Your instructions = Give back exactly the lines from the start of the listing to the line containing "The coordinates of", inclusive, and nothing beyond them.

Records for this task =
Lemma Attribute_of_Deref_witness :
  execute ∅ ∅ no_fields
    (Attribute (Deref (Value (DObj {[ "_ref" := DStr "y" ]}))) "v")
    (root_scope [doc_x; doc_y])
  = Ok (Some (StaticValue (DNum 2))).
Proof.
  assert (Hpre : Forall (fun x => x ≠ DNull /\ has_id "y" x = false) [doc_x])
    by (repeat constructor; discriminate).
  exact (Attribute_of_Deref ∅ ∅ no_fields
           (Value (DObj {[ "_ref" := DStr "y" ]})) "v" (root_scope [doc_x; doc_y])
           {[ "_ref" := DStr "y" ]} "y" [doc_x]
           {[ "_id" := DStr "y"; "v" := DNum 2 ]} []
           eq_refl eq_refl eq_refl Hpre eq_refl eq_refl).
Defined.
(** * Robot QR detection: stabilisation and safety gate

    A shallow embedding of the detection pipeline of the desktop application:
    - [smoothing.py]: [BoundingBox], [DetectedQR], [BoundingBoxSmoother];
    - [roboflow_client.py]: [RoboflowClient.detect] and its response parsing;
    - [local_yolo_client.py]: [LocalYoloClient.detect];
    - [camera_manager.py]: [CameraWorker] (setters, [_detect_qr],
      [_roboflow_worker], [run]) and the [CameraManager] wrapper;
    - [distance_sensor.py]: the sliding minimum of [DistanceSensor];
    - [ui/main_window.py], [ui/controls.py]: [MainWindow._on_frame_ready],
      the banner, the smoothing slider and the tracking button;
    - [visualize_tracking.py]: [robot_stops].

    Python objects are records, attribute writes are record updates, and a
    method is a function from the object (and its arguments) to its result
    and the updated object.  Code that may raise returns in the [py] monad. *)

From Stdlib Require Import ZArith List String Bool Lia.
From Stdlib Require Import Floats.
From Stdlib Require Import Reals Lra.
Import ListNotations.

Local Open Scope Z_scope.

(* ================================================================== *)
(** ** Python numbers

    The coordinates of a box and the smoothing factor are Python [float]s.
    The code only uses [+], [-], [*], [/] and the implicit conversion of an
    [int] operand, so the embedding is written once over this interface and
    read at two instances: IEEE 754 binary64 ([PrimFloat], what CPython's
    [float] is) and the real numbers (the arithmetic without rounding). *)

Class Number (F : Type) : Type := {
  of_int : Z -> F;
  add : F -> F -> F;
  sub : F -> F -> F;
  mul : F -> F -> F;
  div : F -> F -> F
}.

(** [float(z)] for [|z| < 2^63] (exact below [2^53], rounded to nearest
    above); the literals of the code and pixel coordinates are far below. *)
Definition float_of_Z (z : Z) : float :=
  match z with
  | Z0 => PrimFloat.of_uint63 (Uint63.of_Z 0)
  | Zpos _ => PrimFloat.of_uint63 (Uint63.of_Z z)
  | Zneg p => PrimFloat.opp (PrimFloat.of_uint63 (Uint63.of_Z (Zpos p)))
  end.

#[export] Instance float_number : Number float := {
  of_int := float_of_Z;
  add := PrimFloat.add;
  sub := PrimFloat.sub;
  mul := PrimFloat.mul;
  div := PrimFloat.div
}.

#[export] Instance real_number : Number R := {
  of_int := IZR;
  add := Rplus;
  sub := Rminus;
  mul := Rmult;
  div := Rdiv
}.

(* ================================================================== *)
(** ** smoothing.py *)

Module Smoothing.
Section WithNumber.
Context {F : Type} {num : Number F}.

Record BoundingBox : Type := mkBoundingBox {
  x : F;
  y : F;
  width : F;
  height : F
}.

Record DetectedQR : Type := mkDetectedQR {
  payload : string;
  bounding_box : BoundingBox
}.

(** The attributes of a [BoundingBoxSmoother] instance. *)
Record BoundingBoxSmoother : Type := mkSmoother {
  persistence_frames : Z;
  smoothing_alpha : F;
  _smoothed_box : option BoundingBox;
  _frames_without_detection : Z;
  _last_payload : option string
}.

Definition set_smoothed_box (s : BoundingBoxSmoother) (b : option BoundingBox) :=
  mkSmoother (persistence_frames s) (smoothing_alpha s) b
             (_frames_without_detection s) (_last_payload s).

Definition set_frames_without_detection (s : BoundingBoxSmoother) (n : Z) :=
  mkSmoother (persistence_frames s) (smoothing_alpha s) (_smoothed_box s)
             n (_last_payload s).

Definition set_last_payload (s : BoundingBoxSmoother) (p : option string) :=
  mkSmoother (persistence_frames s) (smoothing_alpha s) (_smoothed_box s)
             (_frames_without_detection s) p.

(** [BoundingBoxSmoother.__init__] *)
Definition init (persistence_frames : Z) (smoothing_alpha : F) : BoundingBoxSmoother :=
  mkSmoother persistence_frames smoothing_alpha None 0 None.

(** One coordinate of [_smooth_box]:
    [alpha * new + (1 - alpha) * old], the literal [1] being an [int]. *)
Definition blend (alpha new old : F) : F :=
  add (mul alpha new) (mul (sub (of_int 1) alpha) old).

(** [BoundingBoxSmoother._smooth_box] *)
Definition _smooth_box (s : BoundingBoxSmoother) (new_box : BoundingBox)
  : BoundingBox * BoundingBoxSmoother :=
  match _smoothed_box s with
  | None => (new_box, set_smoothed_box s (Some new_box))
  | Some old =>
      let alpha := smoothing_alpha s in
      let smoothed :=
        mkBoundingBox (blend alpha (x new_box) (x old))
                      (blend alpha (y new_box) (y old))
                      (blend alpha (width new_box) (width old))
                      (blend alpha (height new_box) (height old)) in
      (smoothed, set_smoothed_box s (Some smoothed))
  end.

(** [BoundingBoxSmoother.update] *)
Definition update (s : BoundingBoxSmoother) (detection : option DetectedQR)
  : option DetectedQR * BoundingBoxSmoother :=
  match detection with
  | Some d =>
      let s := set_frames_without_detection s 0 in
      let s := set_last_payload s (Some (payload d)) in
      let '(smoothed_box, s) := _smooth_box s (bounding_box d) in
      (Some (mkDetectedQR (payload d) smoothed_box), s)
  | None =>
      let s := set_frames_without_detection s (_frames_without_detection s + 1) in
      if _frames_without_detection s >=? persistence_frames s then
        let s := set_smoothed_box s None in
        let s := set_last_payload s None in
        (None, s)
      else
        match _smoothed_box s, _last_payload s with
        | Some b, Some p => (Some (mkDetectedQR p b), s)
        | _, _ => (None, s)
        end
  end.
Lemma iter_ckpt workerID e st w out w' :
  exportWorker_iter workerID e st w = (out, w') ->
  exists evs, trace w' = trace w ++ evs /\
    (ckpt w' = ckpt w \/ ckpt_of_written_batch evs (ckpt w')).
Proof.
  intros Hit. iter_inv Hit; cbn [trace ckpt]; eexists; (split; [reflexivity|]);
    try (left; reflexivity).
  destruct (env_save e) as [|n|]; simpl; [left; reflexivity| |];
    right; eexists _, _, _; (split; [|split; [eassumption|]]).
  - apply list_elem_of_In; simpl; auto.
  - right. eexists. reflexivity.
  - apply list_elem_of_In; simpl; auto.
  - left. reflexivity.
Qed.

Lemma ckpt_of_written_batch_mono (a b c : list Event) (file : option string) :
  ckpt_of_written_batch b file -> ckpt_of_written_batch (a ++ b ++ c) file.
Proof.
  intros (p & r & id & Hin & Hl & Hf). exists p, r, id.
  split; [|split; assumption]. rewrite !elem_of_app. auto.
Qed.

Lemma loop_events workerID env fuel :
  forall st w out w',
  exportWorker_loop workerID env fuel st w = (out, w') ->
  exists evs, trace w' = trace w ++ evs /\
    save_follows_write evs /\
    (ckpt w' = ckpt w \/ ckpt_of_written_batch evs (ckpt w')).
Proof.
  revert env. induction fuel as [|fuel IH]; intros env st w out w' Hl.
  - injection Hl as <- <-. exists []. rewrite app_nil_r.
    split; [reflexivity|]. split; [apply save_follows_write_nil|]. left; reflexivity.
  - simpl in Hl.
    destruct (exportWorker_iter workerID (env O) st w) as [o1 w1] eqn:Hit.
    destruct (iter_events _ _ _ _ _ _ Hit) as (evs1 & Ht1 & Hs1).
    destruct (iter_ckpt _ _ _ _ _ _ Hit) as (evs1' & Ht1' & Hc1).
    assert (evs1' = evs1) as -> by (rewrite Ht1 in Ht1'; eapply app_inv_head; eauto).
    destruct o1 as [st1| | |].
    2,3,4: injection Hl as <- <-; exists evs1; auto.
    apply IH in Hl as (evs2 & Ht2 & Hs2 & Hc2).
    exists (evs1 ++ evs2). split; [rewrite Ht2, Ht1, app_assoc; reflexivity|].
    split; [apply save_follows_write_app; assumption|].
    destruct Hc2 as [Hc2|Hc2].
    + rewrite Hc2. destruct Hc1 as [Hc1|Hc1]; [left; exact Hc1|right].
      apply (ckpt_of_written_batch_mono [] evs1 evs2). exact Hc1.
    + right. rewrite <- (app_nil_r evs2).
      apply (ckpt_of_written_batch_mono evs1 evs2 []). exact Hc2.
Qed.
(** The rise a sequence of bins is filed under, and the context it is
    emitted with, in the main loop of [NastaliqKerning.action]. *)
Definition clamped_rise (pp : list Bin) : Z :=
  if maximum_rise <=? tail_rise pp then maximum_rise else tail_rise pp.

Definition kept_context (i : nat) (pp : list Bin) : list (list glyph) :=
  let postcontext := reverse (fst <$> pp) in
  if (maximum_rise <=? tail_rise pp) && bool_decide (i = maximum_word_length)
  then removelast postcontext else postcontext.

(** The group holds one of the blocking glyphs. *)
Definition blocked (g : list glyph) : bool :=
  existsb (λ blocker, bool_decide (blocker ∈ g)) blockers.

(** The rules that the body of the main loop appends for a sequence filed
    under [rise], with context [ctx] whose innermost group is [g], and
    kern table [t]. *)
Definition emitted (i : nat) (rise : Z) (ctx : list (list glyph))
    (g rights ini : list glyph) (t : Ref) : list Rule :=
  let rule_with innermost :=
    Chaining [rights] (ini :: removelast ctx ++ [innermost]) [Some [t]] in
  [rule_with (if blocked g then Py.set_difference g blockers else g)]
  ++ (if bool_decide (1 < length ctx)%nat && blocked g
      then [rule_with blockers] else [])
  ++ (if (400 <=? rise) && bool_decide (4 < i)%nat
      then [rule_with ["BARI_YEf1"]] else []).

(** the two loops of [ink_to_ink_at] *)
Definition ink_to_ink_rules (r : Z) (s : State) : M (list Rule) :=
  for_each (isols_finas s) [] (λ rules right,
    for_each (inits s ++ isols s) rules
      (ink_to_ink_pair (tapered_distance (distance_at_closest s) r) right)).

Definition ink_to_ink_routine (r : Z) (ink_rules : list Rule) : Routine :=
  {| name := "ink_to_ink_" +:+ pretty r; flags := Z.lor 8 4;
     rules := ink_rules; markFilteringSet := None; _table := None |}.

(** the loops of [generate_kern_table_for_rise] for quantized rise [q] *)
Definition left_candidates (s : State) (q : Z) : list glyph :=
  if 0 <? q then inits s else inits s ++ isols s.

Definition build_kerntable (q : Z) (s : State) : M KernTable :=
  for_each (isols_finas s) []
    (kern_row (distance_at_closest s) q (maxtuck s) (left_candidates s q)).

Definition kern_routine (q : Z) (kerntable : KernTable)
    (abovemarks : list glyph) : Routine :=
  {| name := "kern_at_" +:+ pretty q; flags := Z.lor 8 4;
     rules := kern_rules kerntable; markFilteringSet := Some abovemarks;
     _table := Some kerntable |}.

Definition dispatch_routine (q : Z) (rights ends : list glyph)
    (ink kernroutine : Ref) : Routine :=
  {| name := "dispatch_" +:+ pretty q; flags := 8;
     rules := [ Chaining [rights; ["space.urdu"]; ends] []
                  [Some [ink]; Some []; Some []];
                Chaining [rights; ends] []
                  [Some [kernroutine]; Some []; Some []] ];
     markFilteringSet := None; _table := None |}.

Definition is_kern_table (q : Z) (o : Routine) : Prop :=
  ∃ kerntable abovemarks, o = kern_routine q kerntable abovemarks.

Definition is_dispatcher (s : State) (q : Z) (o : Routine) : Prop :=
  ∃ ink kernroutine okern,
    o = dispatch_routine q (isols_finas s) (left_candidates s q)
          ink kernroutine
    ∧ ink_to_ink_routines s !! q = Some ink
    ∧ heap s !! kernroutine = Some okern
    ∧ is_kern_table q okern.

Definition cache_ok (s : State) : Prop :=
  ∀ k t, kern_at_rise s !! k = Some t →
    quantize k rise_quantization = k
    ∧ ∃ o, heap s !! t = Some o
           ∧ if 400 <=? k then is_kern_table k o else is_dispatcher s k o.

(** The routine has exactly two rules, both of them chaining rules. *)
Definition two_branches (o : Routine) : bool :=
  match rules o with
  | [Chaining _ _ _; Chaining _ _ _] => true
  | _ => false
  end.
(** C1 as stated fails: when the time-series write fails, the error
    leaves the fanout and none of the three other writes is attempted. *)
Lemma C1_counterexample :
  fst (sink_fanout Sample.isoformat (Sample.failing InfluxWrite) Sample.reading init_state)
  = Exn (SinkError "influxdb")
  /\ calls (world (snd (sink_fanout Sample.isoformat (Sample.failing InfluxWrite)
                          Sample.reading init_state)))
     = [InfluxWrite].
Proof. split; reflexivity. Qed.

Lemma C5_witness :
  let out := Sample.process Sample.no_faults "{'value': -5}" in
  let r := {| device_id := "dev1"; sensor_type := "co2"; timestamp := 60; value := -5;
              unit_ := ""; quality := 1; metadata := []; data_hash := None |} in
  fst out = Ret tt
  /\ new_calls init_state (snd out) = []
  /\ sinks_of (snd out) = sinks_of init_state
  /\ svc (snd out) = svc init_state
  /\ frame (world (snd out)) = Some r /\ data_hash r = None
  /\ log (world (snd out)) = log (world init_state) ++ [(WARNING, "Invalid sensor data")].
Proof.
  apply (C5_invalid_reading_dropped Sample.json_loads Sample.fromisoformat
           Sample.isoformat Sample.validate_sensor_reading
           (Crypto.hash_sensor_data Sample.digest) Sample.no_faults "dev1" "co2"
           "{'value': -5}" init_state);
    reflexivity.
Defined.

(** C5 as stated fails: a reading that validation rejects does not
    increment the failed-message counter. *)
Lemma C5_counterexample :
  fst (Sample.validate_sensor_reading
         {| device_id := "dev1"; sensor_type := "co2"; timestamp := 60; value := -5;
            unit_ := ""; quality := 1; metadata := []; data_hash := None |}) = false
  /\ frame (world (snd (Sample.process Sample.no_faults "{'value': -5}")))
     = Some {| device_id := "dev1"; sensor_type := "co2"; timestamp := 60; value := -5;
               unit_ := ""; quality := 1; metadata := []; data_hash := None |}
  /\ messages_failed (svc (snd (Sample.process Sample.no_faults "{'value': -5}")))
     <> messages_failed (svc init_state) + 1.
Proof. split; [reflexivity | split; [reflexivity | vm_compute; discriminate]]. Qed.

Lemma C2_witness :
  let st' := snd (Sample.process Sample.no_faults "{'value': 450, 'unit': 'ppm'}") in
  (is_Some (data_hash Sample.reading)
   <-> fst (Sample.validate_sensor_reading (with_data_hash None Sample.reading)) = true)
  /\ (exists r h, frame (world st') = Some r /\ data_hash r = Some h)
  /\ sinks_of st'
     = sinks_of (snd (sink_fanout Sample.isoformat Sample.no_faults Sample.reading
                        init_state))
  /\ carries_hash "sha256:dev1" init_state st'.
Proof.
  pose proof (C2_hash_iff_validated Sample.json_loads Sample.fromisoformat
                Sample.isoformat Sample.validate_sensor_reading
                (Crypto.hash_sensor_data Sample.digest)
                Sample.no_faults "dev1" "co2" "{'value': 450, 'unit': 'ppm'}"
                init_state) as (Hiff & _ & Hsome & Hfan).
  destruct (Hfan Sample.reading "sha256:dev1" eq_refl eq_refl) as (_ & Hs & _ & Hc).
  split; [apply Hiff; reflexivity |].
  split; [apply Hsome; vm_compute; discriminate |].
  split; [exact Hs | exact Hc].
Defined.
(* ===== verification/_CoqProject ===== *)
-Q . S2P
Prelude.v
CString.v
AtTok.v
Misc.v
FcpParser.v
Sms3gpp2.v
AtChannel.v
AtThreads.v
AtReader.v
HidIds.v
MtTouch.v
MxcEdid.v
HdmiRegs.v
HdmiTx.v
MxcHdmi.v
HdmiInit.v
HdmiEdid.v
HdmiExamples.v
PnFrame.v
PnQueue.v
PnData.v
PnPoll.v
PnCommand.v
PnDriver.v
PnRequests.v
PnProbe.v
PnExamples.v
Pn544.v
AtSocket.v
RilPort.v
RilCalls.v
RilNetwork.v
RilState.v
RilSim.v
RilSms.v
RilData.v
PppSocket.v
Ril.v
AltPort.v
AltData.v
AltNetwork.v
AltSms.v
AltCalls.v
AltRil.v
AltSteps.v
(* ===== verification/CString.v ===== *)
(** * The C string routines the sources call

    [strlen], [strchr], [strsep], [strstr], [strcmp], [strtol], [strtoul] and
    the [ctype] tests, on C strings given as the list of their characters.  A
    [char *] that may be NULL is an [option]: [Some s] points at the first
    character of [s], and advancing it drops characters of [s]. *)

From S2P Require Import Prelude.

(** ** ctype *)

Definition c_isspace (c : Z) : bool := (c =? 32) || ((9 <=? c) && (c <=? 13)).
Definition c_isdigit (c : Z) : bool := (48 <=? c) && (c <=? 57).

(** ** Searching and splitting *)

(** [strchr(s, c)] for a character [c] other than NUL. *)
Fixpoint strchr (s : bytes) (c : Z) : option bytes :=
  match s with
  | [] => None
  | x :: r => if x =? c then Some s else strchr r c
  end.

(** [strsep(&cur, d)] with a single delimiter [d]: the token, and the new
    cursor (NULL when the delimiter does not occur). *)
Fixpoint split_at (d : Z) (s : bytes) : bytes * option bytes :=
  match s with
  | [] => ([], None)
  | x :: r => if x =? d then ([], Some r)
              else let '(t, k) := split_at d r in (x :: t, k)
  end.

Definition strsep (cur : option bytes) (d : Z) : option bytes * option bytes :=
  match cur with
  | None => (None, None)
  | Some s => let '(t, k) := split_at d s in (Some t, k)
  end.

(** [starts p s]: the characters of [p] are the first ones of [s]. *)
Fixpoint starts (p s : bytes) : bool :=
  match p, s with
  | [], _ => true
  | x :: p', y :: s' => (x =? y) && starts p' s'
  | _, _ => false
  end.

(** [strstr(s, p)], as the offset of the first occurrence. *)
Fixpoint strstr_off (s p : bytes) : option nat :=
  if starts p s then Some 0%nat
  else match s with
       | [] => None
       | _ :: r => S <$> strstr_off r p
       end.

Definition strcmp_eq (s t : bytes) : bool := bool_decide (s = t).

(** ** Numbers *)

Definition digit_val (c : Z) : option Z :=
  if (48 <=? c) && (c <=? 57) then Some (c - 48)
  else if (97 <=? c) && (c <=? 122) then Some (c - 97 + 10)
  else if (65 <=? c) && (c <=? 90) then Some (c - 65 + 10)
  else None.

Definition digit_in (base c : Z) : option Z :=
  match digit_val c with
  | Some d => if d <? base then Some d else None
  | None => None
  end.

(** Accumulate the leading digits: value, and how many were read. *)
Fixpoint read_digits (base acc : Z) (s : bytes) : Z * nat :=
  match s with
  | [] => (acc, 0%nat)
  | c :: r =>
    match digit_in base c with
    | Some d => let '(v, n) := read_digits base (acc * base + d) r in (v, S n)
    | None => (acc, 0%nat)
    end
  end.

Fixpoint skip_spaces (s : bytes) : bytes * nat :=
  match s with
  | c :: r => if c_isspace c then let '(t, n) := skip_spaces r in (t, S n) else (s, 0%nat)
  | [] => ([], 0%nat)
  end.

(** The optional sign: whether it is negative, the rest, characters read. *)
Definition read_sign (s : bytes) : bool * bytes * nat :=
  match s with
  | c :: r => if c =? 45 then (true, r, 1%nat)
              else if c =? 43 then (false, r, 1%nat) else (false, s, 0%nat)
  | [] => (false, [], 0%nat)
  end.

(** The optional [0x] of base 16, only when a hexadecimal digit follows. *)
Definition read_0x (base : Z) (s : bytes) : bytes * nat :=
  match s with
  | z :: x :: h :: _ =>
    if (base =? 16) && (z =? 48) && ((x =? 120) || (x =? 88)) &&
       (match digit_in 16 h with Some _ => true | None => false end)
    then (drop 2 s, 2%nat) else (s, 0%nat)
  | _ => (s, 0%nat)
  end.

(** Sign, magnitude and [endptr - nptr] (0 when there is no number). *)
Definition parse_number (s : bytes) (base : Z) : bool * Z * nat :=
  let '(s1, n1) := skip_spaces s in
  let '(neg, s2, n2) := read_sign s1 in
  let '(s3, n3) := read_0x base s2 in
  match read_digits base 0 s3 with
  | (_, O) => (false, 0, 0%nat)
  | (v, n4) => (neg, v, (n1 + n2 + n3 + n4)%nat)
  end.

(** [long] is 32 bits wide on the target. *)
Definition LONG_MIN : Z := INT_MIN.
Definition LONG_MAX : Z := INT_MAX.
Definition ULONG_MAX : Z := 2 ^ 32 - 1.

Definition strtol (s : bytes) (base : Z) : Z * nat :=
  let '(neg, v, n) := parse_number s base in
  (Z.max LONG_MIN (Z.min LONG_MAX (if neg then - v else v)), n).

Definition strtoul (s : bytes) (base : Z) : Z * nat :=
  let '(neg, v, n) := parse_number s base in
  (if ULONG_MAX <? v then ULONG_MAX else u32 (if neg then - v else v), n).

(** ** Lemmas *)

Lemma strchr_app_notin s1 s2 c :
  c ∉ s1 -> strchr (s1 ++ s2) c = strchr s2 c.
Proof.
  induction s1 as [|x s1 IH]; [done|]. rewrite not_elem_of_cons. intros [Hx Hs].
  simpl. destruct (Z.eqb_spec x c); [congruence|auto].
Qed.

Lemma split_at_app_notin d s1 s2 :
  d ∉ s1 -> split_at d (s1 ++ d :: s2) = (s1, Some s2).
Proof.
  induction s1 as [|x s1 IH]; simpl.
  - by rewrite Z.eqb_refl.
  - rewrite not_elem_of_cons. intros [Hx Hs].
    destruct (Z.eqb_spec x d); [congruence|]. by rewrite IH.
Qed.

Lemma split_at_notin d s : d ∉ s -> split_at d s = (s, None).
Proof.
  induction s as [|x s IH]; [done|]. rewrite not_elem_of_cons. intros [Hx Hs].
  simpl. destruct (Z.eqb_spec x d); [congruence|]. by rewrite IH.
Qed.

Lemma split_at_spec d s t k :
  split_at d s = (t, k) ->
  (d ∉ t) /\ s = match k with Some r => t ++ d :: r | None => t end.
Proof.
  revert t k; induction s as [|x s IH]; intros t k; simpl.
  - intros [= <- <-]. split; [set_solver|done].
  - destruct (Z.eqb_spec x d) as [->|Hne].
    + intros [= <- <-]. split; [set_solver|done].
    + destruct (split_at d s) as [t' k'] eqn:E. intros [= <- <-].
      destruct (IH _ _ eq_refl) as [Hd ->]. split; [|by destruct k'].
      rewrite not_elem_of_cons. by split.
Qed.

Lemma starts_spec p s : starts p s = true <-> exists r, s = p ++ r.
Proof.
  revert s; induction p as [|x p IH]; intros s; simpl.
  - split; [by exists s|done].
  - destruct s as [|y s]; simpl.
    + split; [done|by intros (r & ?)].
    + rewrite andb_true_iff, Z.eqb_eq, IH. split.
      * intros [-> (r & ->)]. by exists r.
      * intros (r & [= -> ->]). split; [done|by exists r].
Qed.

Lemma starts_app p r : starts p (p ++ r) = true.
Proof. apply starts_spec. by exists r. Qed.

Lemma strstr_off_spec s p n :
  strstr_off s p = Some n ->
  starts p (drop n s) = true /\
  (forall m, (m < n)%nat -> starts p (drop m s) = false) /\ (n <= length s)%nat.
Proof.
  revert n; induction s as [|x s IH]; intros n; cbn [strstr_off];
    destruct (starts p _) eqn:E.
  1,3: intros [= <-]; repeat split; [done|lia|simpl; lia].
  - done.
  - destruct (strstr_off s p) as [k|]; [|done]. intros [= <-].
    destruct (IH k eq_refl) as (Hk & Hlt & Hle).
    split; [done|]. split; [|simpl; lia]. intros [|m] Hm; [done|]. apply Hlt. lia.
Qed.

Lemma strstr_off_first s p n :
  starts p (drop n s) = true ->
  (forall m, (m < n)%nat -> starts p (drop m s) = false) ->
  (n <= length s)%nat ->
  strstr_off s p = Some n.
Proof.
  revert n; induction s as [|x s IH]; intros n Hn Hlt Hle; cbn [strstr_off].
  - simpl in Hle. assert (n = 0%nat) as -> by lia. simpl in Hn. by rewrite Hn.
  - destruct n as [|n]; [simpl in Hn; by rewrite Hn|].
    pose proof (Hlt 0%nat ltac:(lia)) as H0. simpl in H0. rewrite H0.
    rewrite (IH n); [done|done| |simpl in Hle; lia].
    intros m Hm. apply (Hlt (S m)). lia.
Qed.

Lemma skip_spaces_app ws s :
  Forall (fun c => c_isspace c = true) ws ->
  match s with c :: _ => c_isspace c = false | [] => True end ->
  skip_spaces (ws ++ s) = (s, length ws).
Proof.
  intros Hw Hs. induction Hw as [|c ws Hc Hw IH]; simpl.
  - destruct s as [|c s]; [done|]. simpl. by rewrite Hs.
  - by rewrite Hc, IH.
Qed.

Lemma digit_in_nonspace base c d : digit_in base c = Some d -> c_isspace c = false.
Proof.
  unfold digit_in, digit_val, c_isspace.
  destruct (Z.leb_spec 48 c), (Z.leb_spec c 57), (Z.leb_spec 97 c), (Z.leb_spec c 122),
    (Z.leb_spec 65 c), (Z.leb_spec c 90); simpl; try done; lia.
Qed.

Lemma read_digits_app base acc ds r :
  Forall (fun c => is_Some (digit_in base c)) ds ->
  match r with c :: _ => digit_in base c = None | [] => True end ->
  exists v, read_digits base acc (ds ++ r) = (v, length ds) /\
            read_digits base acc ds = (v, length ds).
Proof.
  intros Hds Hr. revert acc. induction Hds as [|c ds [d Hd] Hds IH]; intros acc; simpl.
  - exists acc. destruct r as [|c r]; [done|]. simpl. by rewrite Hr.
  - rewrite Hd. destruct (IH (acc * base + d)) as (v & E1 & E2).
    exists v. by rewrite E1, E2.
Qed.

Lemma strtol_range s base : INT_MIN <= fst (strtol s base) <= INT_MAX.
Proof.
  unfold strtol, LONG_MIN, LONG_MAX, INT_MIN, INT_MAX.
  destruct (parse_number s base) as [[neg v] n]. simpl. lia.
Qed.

Result =
Lemma Attribute_of_Deref_witness :
  execute ∅ ∅ no_fields
    (Attribute (Deref (Value (DObj {[ "_ref" := DStr "y" ]}))) "v")
    (root_scope [doc_x; doc_y])
  = Ok (Some (StaticValue (DNum 2))).
Proof.
  assert (Hpre : Forall (fun x => x ≠ DNull /\ has_id "y" x = false) [doc_x])
    by (repeat constructor; discriminate).
  exact (Attribute_of_Deref ∅ ∅ no_fields
           (Value (DObj {[ "_ref" := DStr "y" ]})) "v" (root_scope [doc_x; doc_y])
           {[ "_ref" := DStr "y" ]} "y" [doc_x]
           {[ "_id" := DStr "y"; "v" := DNum 2 ]} []
           eq_refl eq_refl eq_refl Hpre eq_refl eq_refl).
Defined.
(** * Robot QR detection: stabilisation and safety gate

    A shallow embedding of the detection pipeline of the desktop application:
    - [smoothing.py]: [BoundingBox], [DetectedQR], [BoundingBoxSmoother];
    - [roboflow_client.py]: [RoboflowClient.detect] and its response parsing;
    - [local_yolo_client.py]: [LocalYoloClient.detect];
    - [camera_manager.py]: [CameraWorker] (setters, [_detect_qr],
      [_roboflow_worker], [run]) and the [CameraManager] wrapper;
    - [distance_sensor.py]: the sliding minimum of [DistanceSensor];
    - [ui/main_window.py], [ui/controls.py]: [MainWindow._on_frame_ready],
      the banner, the smoothing slider and the tracking button;
    - [visualize_tracking.py]: [robot_stops].

    Python objects are records, attribute writes are record updates, and a
    method is a function from the object (and its arguments) to its result
    and the updated object.  Code that may raise returns in the [py] monad. *)

From Stdlib Require Import ZArith List String Bool Lia.
From Stdlib Require Import Floats.
From Stdlib Require Import Reals Lra.
Import ListNotations.

Local Open Scope Z_scope.

(* ================================================================== *)
(** ** Python numbers

    The coordinates of a box and the smoothing factor are Python [float]s.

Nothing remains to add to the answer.